It is critical to recognize and offer proper treatment for AUD even when the primary presenting concern of a client may be an AnxD and vice versa. Whether sequential treatment of AUD and then AnxD, or vice versa, could reduce polypharmacy and iatrogenic harms versus their concurrent treatment remains largely unexplored. Unhealthy alcohol use and AUD are associated with more severe AnxD and conversely abstinence from alcohol is associated with improvement of AnxD [3, 4]. To that effect, longitudinal strategies to address AUD may improve AnxD by extension. As conveyed by the reflections of the individual described in the present report, motivational enhancement, formal psychotherapy, mutual self-help interventions such as Alcoholics Anonymous, and supportive settings such as residential treatment facilities, all highlighting the health benefits of reduction or cessation of alcohol use, can serve an important psychosocial role alongside appropriate evidence-based AUD pharmacotherapy . Nevertheless, the question remains whether certain interventions have additional efficacy in AnxD beyond their efficacy for AUD.

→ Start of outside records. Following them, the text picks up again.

(* ===== verification/PortalRoutes.v ===== *)
(** The member portal as a server: the route table that [New] of
    internal/portal/server.go builds, with the operator console mounted on it
    ([RegisterRoutes] of internal/api/operator_onboarding.go) or without, and the
    session check in front of the members' handlers.

    The file server behind /static/ is not modelled: its answer is [OutStatic]. *)
From Stdlib Require Import Ascii.
From S2P Require Import Prelude Float64 Workload Sounding Registry Scheduler Database Lifecycle Effects.
From S2P Require Import Encoding Sha256 Token Allowlist Orchestrator Samples Dispatch Http Session Limits Account.
From S2P Require Import Notify NodesApi NodesApiProofs Adapter AdapterProofs Portal SoundingStore Format Templates.
From S2P Require Import DashboardProofs PortalPages PortalPagesProofs Mux.
Local Open Scope string_scope.
Local Open Scope list_scope.
Local Open Scope Z_scope.

Definition StatusMovedPermanently : Z := 301.
Definition StatusMethodNotAllowed : Z := 405.

(** ** The table *)

(** The methods of [PortalServer] that answer requests. *)
Inductive Handler :=
| HIndex | HJoinPage | HDownloadPage | HPrivacyPage | HLoginPage | HLogin | HStripeWebhook
| HRegisterPage | HRegister | HLogout | HStatic
| HRefresh | HDashboard | HConsumerMarketplace | HSubmitJob | HJobStatus | HJobStatusStream
| HConsumerPickedUp | HConsumerDelivered | HConsumerContestNoShow
| HDisputeQueue | HDisputeResolve | HDisputeReview
| HProviderOnboardingPage | HProviderOnboarding | HProviderOnboardingReturn | HProviderProvision
| HAddProfile | HGenerateNodeToken | HOptOutPage | HGetOptOut | HPostOptOut
| HJobConfirm | HJobConfirmAction | HProviderNoShow.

Naltrexone and Acamprosate
Naltrexone is a first-line evidence-based pharmacotherapy which functions as a non-selective opioid antagonist, reducing the rewarding effects of alcohol use mediated by endogenous opioids and downstream neurotransmitters. Studies have demonstrated efficacy for reducing binge drinking (number needed to treat [NNT] = 12) as well as relapse to any alcohol use (NNT = 20) , which motivated our use of naltrexone in the case strongly featuring AUD. To our knowledge, no clinical trial has yet effectively addressed whether naltrexone treatment for AUD can improve a comorbid AnxD, nor an AnxD disorder in isolation.
Acamprosate, which modulates glutamate and GABA signaling disrupted by chronic alcohol use, is another first-line AUD medication effective in preventing relapse to any alcohol use (NNT = 12) . In terms of comorbid AnxD, some preliminary data suggests benefit of acamprosate for augmentation in various AnxD at doses equivalent or lower than those used in AUD . However, as with naltrexone, there is a paucity of data to confidently gauge the effect of these first-line AUD medications on a comorbid AnxD and further research would be valuable in this area.

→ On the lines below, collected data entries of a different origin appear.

(* ===== verification/Printers.v ===== *)
(** Detection of printers on Unix: internal/agent/printers_unix.go.

    The programs it runs ([lpstat], [ioreg]) and the files it reads are
    parameters; their output is parsed as the code parses it.  Strings are bytes,
    and white space, upper case and digits are those of ASCII. *)
From Stdlib Require Import Ascii.
From S2P Require Import Prelude Float64 Workload Sounding Registry Scheduler Database Lifecycle Effects.
From S2P Require Import Encoding Sha256 Token Allowlist Orchestrator Dispatch Http Notify NodesApi Adapter Portal.
From S2P Require Import NodeAgent Templates.
Local Open Scope string_scope.
Local Open Scope list_scope.
Local Open Scope Z_scope.

(** ** Commands *)

(** What [runCmd] comes back with: output, a non-zero exit, any other error. *)
Inductive CmdResult := CmdOut (s : string) | CmdExit | CmdFailed.

Definition runCmd (out : CmdResult) : CmdResult :=
  match out with CmdOut s => CmdOut (TrimSpace s) | r => r end.

(** ** lpstat *)

(** [bufio.Scanner] over lines: the last one may lack its line feed, a carriage
    return before the line feed is dropped, and the scan stops at a line that does
    not fit the buffer. *)
Definition MaxScanTokenSize : Z := 65536.
Fixpoint drop_CR (s : string) : string :=
  match s with
  | "" => ""
  | String.String a "" => if Ascii.eqb a CR then "" else s
  | String.String a s' => String.String a (drop_CR s')
  end.
Fixpoint until_long (ls : list string) : list string :=
  match ls with
  | [] => []
  | l :: ls' => if Z.of_nat (String.length l) <? MaxScanTokenSize then l :: until_long ls' else []
  end.
Fixpoint drop_last_empty (ls : list string) : list string :=
  match ls with
  | [] => []
  | [l] => if bool_decide (l = "") then [] else [l]
  | l :: ls' => l :: drop_last_empty ls'
  end.
Definition scan_lines (s : string) : list string := drop_CR <$> until_long (drop_last_empty (Split LF s)).

(** [strings.SplitN(line, " ", 3)[1]] of a line that has a space. *)
Definition second_field (line : string) : string :=
  match cut " " line with
  | Some (_, rest) => match cut " " rest with Some (name, _) => name | None => rest end
  | None => ""
  end.

Definition flush (st : list PrinterInfo * option PrinterInfo) : list PrinterInfo :=
  st.1 ++ match st.2 with Some p => [p] | None => [] end.

Definition lpstat_line (st : list PrinterInfo * option PrinterInfo) (line : string) :
    list PrinterInfo * option PrinterInfo :=
  if String.prefix "printer " line then
    let name := second_field line in
    (flush st, Some (mkLocalPrinter ("cups:" +:+ name) PrinterKindTraditional name "" ""))
  else match st.2 with
  | None => st
  | Some p =>
      match cut_prefix "Description:" (TrimSpace line) with
      | Some d => (st.1, Some (mkLocalPrinter (lp_ID p) (lp_Kind p) (lp_Name p) (TrimSpace d) (lp_ConnectionPath p)))
      | None => st
      end
  end.

Definition parseLpstatOutput (out : string) : list PrinterInfo :=
  if bool_decide (out = "") then [] else flush (foldl lpstat_line ([], None) (scan_lines out)).

Definition detectTraditionalUnix (lookPath : bool) (lpstat : CmdResult) : result unit (list PrinterInfo) :=
  if negb lookPath then Ok []
  else match runCmd lpstat with
  | CmdOut out => Ok (parseLpstatOutput out)
  | CmdExit => Ok []
  | CmdFailed => Err tt
  end.

(** ** Serial devices on Linux *)

Definition known3DPrinterVendorIDs : gmap string string := list_to_map [
  ("2C99", "Prusa Research"); ("1A86", "QinHeng (CH340)"); ("0403", "FTDI");
  ("10C4", "Silicon Labs (CP210x)"); ("0483", "STMicroelectronics");
  ("2E8A", "Raspberry Pi (Pico-based boards)"); ("1D6B", "Linux Foundation"); ("2D56", "BambuLab");
  ("1F3A", "Creality"); ("0525", "NetChip (Ultimaker)"); ("2341", "Arduino (used in some printers)")].

Inductive DirRead := DirEntries (names : list string) | DirMissing | DirUnreadable.
Class SysFs := {
  fs_ReadDir : string -> DirRead;
  fs_EvalSymlinks : string -> option string;
  fs_ReadFile : string -> option string }.

(** [filepath.Join] of a clean path and a name, and [filepath.Dir] of a clean
    absolute path. *)
Definition Join (dir name : string) : string :=
  if bool_decide (dir = "/") then "/" +:+ name else dir +:+ "/" +:+ name.
Fixpoint after_slash (l : list ascii) : list ascii :=
  match l with [] => [] | a :: l' => if Ascii.eqb a "/" then l' else after_slash l' end.
Definition Dir (path : string) : string :=
  match after_slash (reverse (String.list_ascii_of_string path)) with
  | [] => "/"
  | l => String.string_of_list_ascii (reverse l)
  end.

Definition upper (a : ascii) : ascii :=
  let n := byte_of a in if (97 <=? n) && (n <=? 122) then ascii_of (n - 32) else a.
Definition ToUpper (s : string) : string :=
  String.string_of_list_ascii (upper <$> String.list_ascii_of_string s).

Section Linux.
Context `{SysFs}.

Fixpoint walk_up (levels : nat) (sysPath attr : string) : string :=
  match levels with
  | O => ""
  | S levels' =>
      match fs_ReadFile (Join sysPath attr) with
      | Some data => TrimSpace data
      | None =>
          let parent := Dir sysPath in
          if bool_decide (parent = sysPath) || bool_decide (parent = "/") then "" else walk_up levels' parent attr
      end
  end.

Definition readSysfsUSBID (devPath attr : string) : string :=
  match fs_EvalSymlinks (Join (Join "/sys/class/tty" (Base devPath)) "device") with
  | None => ""
  | Some sysPath => walk_up 6 sysPath attr
  end.

(** [strings.LastIndex] *)
Fixpoint LastIndex (sub s : string) : option nat :=
  match s with
  | "" => if String.prefix sub "" then Some 0%nat else None
  | String.String _ s' =>
      match LastIndex sub s' with
      | Some i => Some (S i)
      | None => if String.prefix sub s then Some 0%nat else None
      end
  end.
Definition TrimPrefix (p s : string) : string := default s (cut_prefix p s).
Definition underscores (s : string) : string := String.string_of_list_ascii
  ((fun a => if Ascii.eqb a "_" then " "%char else a) <$> String.list_ascii_of_string s).

Definition humanizeLinuxSerialName (raw : string) : string :=
  let name := TrimPrefix "usb-" raw in
  underscores (match LastIndex "-if" name with
               | Some (S i) => String.substring 0 (S i) name
               | _ => name
               end).

Definition serialDir : string := "/dev/serial/by-id".

Definition serial_printer (e : string) : option PrinterInfo :=
  target ← fs_EvalSymlinks (Join serialDir e);
  let vid := readSysfsUSBID target "idVendor" in
  if bool_decide (vid = "") then None
  else
    vendor ← known3DPrinterVendorIDs !! ToUpper vid;
    Some (mkLocalPrinter ("usb:" +:+ e) PrinterKind3D (humanizeLinuxSerialName e) vendor target).

Definition detect3DLinux : result unit (list PrinterInfo) :=
  match fs_ReadDir serialDir with
  | DirMissing => Ok []
  | DirUnreadable => Err tt
  | DirEntries names => Ok (omap serial_printer names)
  end.
End Linux.

(** ** The USB tree on macOS *)

(** The character class of the expressions: no vertical tab. *)
Definition re_space (a : ascii) : bool :=
  let n := byte_of a in (n =? 9) || (n =? 10) || (n =? 12) || (n =? 13) || (n =? 32).
Fixpoint skip_space (s : string) : string :=
  match s with String.String a s' => if re_space a then skip_space s' else s | "" => "" end.
Fixpoint take_chars (p : ascii -> bool) (s : string) : string :=
  match s with
  | String.String a s' => if p a then String.String a (take_chars p s') else ""
  | "" => ""
  end.
Definition is_digit (a : ascii) : bool := let n := byte_of a in (48 <=? n) && (n <=? 57).
Definition hex_value (a : ascii) : option Z :=
  let n := byte_of a in
  if (48 <=? n) && (n <=? 57) then Some (n - 48)
  else if (97 <=? n) && (n <=? 102) then Some (n - 87)
  else if (65 <=? n) && (n <=? 70) then Some (n - 55)
  else None.
Definition is_hex (a : ascii) : bool := if hex_value a then true else false.

Definition dquote : ascii := "034".

(** ["key"\s*=\s*], anchored: what follows it. *)
Definition after_key (key s : string) : option string :=
  rest ← cut_prefix (String.String dquote (key +:+ String.String dquote "")) s;
  rest ← cut_prefix "=" (skip_space rest);
  Some (skip_space rest).

(** The alternatives of the value, in the order of the expression. *)
Definition number_at (s : string) : option string :=
  let hex := from_option (take_chars is_hex) "" (cut_prefix "0x" s) in
  if negb (bool_decide (hex = "")) then Some ("0x" +:+ hex)
  else let dec := take_chars is_digit s in if bool_decide (dec = "") then None else Some dec.
Definition quoted_at (s : string) : option string :=
  rest ← cut_prefix (String.String dquote "") s;
  '(text, _) ← cut dquote rest;
  if bool_decide (text = "") then None else Some text.

(** The leftmost match. *)
Fixpoint leftmost {A} (m : string -> option A) (s : string) : option A :=
  match m s with
  | Some a => Some a
  | None => match s with String.String _ s' => leftmost m s' | "" => None end
  end.
Definition macIoregVIDRe (s : string) : option string :=
  leftmost (fun s => rest ← after_key "idVendor" s; number_at rest) s.
Definition macIoregProductRe (s : string) : option string :=
  leftmost (fun s => rest ← after_key "USB Product Name" s; quoted_at rest) s.
Definition macIoregSerialRe (s : string) : option string :=
  leftmost (fun s => rest ← after_key "USB Serial Number" s; quoted_at rest) s.

Fixpoint parse_hex (acc : Z) (s : string) : option Z :=
  match s with
  | "" => Some acc
  | String.String a s' => d ← hex_value a; parse_hex (16 * acc + d) s'
  end.

Definition hex_char (d : Z) : ascii := ascii_of (if d <? 10 then d + 48 else d + 55).
Definition hex4 (n : Z) : string := String.string_of_list_ascii
  (hex_char <$> [n / 4096 mod 16; n / 256 mod 16; n / 16 mod 16; n mod 16]).

(** [Sscanf] with "0x%x" or "%d", of the text the expression matched. *)
Definition normalizeIoregVID (raw : string) : string :=
  match (match cut_prefix "0x" raw with Some hex => parse_hex 0 hex | None => ParseInt raw end) with
  | Some n => if (n <=? 0) || (65535 <? n) then "" else hex4 n
  | None => ""
  end.

(** [strings.Split] on a longer separator: [skip] bytes of it are left. *)
Fixpoint split_sub (sep s : string) (skip : nat) : string * list string :=
  match s with
  | "" => ("", [])
  | String.String a s' =>
      match skip with
      | S k => split_sub sep s' k
      | O =>
          if String.prefix sep s
          then let '(x, rest) := split_sub sep s' (String.length sep - 1) in ("", x :: rest)
          else let '(x, rest) := split_sub sep s' 0 in (String.String a x, rest)
      end
  end.
Definition blocks_of (out : string) : list string :=
  let '(x, rest) := split_sub "+-o " out 0 in x :: rest.

Definition ioreg_printer (block : string) : option PrinterInfo :=
  raw ← macIoregVIDRe block;
  let vid := normalizeIoregVID raw in
  if bool_decide (vid = "") then None
  else
    vendor ← known3DPrinterVendorIDs !! vid;
    let productName := default "" (macIoregProductRe block) in
    let serial := default "" (macIoregSerialRe block) in
    let pid := if negb (bool_decide (serial = "")) then "usb:" +:+ vid +:+ ":" +:+ serial else "usb:" +:+ vid in
    let name := if bool_decide (productName = "") then vendor +:+ " device" else productName in
    Some (mkLocalPrinter pid PrinterKind3D name vendor "").

Definition detect3DDarwin (lookPath : bool) (ioreg : CmdResult) : result unit (list PrinterInfo) :=
  if negb lookPath then Ok []
  else match runCmd ioreg with
  | CmdOut out => if bool_decide (out = "") then Ok [] else Ok (omap ioreg_printer (blocks_of out))
  | _ => Err tt
  end.

Definition detect3DUnix `{SysFs} (goos : string) (lookPath : bool) (ioreg : CmdResult) : result unit (list PrinterInfo) :=
  if bool_decide (goos = "linux") then detect3DLinux
  else if bool_decide (goos = "darwin") then detect3DDarwin lookPath ioreg
  else Ok [].

(** ** Concrete outputs *)

Definition lines (ls : list string) : string := join LF ls.
Definition sample_lpstat : string := lines [
  "printer Laser is idle.  enabled since Mon 01 Jan 2024"; "	Form mounted:"; "	Description: HP LaserJet 4";
  "	Alerts: none"; "printer Photo disabled since Tue"; "	reason unknown"].
Definition quoted (s : string) : string := String.String dquote (s +:+ String.String dquote "").
Definition sample_ioreg : string :=
  "+-o Root" +:+ lines [""; "  +-o Original Prusa i3 MK3"; quoted "idVendor" +:+ " = 11417";
    quoted "USB Product Name" +:+ " = " +:+ quoted "Original Prusa"; quoted "USB Serial Number" +:+ "=" +:+ quoted "CZPX1";
    "  +-o Keyboard"; quoted "idVendor" +:+ " = 0x05AC"; "  +-o Bridge"; quoted "idVendor" +:+ " = 0x1a86"].

Example detected :
  (detectTraditionalUnix true (CmdOut sample_lpstat), detect3DDarwin true (CmdOut sample_ioreg),
   humanizeLinuxSerialName "usb-Prusa_Research_MK3_CZPX1234-if00", Dir "/sys/devices/usb1/1-1", Dir "/sys") =
  (Ok [mkLocalPrinter "cups:Laser" PrinterKindTraditional "Laser" "HP LaserJet 4" "";
       mkLocalPrinter "cups:Photo" PrinterKindTraditional "Photo" "" ""],
   Ok [mkLocalPrinter "usb:2C99:CZPX1" PrinterKind3D "Original Prusa" "Prusa Research" "";
       mkLocalPrinter "usb:1A86" PrinterKind3D "QinHeng (CH340) device" "QinHeng (CH340)" ""],
   "Prusa Research MK3 CZPX1234", "/sys/devices/usb1", "/").
Proof. vm_compute. reflexivity. Qed.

Gabapentinoids such as gabapentin and pregabalin also modulate glutamate and GABA signaling implicated in AnxD and AUD specifically by antagonism of voltage-gated calcium channels. For AUD, gabapentin can be used in the short-term to treat alcohol withdrawal symptoms and in the longer-term to reduce heavy drinking days although efficacy for other endpoints such as reduction in cravings is debated . Importantly, the data suggest that a key element of clinical efficacy of gabapentin is appropriate patient selection, specifically those with more severe AUD and alcohol withdrawal symptoms. For example, a recent positive randomized clinical trial (RCT) of gabapentin in AUD, which excluded any major psychiatric condition besides PTSD, found that patients with less severe withdrawal tended to fare worse numerically on all indices of alcohol use compared to placebo, although not statistically significant . To date, some literature exists to support using pregabalin during alcohol withdrawal but data for longer-term treatment of AUD is very limited . Interestingly, a RCT comparing pregabalin versus naltrexone in subjects with AUD (approximately 15% with comorbid AnxD in each arm) suggested pregabalin was about as effective as naltrexone in terms of AUD outcomes and more effective in reducing phobic anxiety, a subscale of the particular psychiatric questionnaire used in the study . Further research is needed in this area to better characterize the efficacy of gabapentinoids for treating AnxD specifically in individuals with AUD-AnxD.
The available evidence more strongly supports efficacy of gabapentinoids in treatment of isolated primary AnxD. Gabapentin may be effective for several types of AnxD,  although to our knowledge there is no high-quality data yet available to support gabapentin for treatment of GAD which is frequently encountered in clinical practice. On the other hand, pregabalin has extensive data demonstrating efficacy for GAD as well as SAD, so much so that national practice guidelines currently view pregabalin as a first-line agent for these two conditions .
In sum, the current evidence indicates gabapentinoids have a role in the treatment of both AUD and AnxD and this class of medications may hold promise for treatment of comorbid AUD-AnxD. This emerging evidence supported the prescription of gabapentin in the above case which we believe ultimately contributed to the substantial benefit the individual found with the regimen described. In the interim while further evidence accumulates, a pertinent consideration in the application of gabapentinoids remains the risk of misuse. Gabapentin misuse occurs in the general population, particularly those with substance use disorders, for a variety of reasons including self-medication (e.g. anxiety, pain, and drug withdrawal symptoms) as well as documented recreational use or self-harm . Even in context of supportive evidence, clinicians should nevertheless be aware of these reports and potential for gabapentinoids to be misused or diverted in treatment of AUD, AnxD, or overlap AUD-AnxD.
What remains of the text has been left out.